Task to complete:
Word for word, restate the entries below from their first line through the line that contains "apply Qmult_le_compat_r; [|exact Hd0];".

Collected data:
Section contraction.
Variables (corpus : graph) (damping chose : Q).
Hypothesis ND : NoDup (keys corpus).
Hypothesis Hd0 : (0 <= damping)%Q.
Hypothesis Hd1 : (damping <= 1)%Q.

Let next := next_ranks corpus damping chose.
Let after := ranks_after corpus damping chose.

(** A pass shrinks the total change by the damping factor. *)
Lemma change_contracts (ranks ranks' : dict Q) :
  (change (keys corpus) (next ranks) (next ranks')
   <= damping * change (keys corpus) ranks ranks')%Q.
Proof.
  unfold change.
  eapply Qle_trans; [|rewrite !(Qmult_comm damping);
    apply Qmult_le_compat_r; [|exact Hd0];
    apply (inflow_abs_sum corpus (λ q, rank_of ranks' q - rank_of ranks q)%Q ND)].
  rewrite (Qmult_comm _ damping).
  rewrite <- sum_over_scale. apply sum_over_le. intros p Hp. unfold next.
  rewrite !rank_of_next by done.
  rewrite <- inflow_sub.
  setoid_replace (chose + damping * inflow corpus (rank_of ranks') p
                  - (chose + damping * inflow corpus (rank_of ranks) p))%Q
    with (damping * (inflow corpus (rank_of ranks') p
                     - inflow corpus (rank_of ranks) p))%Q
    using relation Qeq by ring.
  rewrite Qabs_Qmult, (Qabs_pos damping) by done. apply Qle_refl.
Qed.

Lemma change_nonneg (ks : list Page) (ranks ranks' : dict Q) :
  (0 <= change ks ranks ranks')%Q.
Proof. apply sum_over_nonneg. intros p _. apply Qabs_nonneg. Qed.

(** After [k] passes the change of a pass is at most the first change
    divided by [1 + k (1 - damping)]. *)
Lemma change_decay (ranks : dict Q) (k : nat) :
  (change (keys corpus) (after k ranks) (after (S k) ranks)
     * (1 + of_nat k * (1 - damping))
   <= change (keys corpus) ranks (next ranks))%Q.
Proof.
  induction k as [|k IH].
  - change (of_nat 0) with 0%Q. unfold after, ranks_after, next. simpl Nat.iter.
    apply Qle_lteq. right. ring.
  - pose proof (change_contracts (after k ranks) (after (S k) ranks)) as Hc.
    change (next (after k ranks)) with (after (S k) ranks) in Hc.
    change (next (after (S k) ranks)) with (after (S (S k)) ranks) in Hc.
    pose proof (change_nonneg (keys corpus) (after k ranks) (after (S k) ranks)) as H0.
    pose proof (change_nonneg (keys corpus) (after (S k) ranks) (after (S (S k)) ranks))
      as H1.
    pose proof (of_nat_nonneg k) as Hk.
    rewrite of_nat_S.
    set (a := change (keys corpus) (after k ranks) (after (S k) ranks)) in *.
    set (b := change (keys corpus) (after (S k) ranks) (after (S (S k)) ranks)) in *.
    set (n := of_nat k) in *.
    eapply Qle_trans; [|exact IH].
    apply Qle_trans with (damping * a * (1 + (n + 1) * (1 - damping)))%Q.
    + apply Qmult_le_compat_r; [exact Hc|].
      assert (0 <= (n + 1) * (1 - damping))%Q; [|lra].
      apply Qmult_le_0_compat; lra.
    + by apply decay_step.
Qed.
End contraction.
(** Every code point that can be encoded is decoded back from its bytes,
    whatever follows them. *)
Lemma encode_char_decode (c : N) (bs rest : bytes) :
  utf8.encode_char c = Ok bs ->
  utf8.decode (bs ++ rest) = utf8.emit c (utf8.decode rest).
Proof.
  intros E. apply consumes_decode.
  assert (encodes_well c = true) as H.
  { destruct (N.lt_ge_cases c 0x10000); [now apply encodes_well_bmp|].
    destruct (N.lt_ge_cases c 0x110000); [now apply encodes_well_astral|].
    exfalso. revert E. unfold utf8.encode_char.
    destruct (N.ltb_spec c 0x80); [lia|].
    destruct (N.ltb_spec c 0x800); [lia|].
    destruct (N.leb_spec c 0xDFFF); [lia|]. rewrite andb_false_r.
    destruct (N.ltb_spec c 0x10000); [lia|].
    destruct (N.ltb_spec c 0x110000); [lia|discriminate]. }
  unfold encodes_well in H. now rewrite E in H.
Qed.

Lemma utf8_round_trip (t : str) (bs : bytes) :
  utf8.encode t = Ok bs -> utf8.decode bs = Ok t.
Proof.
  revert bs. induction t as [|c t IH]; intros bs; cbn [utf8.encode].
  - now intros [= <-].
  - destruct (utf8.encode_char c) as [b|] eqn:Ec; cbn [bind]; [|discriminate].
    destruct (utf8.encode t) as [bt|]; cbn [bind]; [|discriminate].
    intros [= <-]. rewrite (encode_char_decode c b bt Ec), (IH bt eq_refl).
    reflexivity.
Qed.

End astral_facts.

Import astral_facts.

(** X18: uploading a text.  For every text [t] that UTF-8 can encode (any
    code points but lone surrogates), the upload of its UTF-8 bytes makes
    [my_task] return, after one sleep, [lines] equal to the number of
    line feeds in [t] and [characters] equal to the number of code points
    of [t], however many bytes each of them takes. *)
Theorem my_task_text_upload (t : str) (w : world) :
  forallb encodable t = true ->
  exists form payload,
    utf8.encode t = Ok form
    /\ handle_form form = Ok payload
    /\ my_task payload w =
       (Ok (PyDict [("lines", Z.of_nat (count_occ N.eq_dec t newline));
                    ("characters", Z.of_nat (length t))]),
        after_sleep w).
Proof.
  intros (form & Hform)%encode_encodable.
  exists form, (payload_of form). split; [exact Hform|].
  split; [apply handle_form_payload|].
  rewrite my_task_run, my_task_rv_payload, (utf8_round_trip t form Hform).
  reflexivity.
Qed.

Written answer:
Section contraction.
Variables (corpus : graph) (damping chose : Q).
Hypothesis ND : NoDup (keys corpus).
Hypothesis Hd0 : (0 <= damping)%Q.
Hypothesis Hd1 : (damping <= 1)%Q.

Let next := next_ranks corpus damping chose.
Let after := ranks_after corpus damping chose.

(** A pass shrinks the total change by the damping factor. *)
Lemma change_contracts (ranks ranks' : dict Q) :
  (change (keys corpus) (next ranks) (next ranks')
   <= damping * change (keys corpus) ranks ranks')%Q.
Proof.
  unfold change.
  eapply Qle_trans; [|rewrite !(Qmult_comm damping);
    apply Qmult_le_compat_r; [|exact Hd0];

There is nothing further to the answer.